Top of Record excerpts
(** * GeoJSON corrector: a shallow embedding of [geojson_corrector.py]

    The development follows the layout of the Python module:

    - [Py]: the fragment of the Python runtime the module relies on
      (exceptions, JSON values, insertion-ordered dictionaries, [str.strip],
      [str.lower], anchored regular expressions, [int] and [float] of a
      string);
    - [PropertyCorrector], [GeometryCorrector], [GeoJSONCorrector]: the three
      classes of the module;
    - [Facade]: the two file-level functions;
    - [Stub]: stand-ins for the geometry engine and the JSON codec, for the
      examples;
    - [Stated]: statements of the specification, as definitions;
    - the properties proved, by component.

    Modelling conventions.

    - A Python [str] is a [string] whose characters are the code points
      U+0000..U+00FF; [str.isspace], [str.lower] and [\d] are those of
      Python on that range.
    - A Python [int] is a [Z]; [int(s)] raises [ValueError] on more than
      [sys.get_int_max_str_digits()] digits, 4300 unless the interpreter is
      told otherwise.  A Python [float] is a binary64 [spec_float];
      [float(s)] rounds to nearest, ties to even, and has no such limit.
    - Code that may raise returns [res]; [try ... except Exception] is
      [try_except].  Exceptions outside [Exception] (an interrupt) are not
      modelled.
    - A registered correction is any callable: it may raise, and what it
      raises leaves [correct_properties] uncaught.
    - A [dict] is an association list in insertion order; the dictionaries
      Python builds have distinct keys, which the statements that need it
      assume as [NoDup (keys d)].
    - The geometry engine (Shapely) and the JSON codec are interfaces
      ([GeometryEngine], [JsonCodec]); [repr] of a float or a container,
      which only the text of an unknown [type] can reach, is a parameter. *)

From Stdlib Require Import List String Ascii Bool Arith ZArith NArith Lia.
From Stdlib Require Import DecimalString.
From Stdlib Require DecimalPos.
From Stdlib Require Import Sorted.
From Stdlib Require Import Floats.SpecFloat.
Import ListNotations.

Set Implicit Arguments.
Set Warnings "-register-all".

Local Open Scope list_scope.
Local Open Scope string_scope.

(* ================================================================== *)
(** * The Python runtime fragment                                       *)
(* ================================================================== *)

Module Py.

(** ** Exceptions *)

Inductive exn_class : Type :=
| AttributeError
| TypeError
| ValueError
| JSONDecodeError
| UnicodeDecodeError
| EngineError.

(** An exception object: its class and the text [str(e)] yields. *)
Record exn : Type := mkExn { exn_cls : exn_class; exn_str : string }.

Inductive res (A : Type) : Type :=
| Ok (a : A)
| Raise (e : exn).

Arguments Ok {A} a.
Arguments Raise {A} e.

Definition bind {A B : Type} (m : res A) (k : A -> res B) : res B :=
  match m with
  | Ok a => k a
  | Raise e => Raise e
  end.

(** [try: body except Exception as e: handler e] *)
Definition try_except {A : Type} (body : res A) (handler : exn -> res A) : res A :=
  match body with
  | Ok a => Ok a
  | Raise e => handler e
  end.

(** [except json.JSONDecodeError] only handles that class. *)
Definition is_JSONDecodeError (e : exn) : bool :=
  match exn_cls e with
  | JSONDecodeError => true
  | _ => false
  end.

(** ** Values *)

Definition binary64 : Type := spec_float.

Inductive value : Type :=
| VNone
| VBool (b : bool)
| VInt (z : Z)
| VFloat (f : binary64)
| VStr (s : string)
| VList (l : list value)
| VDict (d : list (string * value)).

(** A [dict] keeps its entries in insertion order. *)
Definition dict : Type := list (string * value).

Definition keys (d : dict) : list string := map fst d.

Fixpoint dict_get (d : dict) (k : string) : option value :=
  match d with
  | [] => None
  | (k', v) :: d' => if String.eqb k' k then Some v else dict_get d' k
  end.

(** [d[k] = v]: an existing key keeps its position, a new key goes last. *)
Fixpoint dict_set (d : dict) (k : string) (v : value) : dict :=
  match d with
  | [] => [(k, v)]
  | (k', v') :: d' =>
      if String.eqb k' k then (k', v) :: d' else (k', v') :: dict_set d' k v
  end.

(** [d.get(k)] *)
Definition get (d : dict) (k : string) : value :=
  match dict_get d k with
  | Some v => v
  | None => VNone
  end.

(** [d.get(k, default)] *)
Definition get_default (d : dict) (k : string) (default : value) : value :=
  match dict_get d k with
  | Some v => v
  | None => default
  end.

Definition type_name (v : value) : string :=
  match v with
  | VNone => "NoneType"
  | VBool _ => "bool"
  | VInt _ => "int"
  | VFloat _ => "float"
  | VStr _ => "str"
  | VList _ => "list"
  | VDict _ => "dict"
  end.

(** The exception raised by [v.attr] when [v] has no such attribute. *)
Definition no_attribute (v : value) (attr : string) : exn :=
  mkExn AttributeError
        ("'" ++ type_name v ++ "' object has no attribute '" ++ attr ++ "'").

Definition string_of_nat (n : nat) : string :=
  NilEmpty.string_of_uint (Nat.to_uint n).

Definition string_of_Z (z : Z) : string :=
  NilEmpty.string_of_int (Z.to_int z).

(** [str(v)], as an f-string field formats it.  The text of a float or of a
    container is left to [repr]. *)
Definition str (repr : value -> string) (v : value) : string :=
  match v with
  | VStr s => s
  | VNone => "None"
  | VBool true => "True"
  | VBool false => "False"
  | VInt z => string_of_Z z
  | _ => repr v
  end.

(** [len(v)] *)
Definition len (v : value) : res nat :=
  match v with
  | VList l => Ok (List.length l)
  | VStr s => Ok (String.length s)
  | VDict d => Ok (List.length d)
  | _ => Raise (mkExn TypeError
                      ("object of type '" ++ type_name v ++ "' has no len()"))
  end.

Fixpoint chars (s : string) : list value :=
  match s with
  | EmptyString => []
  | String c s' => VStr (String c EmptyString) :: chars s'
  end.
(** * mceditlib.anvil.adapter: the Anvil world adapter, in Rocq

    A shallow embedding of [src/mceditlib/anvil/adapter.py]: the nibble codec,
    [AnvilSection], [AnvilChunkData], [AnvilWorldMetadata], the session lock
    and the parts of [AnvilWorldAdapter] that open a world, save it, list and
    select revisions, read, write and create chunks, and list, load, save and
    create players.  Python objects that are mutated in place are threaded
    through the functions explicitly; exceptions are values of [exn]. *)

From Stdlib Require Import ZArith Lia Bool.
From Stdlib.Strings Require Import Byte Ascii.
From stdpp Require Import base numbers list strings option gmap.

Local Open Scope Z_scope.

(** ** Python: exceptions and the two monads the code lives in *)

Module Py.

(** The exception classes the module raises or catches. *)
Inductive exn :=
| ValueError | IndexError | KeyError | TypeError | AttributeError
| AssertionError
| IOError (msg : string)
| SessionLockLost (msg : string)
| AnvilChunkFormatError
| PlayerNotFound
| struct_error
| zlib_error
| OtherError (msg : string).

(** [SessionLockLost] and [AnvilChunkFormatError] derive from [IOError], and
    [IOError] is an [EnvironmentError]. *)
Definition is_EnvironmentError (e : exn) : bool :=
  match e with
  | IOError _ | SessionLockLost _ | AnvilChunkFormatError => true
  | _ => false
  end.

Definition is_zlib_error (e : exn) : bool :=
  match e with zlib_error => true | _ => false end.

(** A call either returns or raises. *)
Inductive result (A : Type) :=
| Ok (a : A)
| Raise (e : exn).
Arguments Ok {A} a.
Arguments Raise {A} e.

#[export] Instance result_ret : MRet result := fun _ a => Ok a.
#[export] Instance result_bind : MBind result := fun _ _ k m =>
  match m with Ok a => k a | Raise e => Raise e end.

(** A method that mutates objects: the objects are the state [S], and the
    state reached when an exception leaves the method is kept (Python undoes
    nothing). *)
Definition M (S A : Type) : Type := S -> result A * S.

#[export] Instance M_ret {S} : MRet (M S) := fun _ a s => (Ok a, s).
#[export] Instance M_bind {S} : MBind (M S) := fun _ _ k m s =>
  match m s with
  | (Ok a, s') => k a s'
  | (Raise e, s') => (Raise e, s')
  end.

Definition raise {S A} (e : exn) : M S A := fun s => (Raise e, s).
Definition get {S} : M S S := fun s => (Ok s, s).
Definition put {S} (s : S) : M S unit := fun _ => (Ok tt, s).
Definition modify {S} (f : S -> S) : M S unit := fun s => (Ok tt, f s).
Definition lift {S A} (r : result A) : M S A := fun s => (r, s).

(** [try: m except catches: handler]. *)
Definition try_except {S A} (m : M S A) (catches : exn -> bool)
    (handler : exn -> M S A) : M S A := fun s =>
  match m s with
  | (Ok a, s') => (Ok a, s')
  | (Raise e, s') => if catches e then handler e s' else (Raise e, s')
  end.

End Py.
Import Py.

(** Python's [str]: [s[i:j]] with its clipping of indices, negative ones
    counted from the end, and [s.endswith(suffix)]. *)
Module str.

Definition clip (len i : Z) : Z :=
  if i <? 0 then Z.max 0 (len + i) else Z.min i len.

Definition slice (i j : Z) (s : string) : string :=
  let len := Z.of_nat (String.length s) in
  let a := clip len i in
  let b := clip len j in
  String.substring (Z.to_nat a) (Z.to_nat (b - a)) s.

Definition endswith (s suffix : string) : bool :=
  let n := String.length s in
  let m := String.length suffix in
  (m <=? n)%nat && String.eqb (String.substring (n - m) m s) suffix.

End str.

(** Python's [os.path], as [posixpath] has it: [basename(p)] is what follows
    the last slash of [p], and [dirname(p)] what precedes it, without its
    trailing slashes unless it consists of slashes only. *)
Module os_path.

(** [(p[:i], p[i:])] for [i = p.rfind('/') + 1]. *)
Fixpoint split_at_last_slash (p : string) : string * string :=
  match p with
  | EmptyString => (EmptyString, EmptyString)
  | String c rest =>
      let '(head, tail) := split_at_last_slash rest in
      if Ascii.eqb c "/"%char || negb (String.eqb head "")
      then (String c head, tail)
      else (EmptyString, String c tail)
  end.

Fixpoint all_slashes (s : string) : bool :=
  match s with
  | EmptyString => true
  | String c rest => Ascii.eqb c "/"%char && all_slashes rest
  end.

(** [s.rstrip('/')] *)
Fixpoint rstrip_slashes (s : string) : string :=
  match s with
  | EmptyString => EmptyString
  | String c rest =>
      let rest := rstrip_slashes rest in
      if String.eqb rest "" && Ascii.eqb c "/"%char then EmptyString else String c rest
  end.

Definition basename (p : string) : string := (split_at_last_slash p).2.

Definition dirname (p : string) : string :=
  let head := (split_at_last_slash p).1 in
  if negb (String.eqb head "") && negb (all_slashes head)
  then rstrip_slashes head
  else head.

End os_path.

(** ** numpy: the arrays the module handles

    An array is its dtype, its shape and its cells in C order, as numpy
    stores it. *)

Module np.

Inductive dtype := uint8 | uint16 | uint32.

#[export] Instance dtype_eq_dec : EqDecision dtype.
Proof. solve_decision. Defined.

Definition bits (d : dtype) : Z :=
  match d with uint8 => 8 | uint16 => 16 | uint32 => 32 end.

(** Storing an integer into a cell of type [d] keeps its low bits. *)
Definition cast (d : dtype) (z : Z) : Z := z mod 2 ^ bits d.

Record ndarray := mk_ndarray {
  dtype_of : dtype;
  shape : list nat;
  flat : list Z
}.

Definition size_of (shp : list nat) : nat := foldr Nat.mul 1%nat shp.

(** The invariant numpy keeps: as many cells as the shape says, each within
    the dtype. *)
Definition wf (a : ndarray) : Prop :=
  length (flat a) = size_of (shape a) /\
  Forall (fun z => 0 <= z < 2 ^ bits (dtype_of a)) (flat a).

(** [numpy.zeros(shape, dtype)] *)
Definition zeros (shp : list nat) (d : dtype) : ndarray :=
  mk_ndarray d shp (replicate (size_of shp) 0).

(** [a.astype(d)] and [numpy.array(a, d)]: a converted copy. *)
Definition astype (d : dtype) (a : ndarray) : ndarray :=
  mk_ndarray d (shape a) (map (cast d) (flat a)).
Bottom of Record excerpts
## Task goal
Wherever the word "text" appears in a line of the records, count that line. Say how many there are, with no other words.

## Task output
3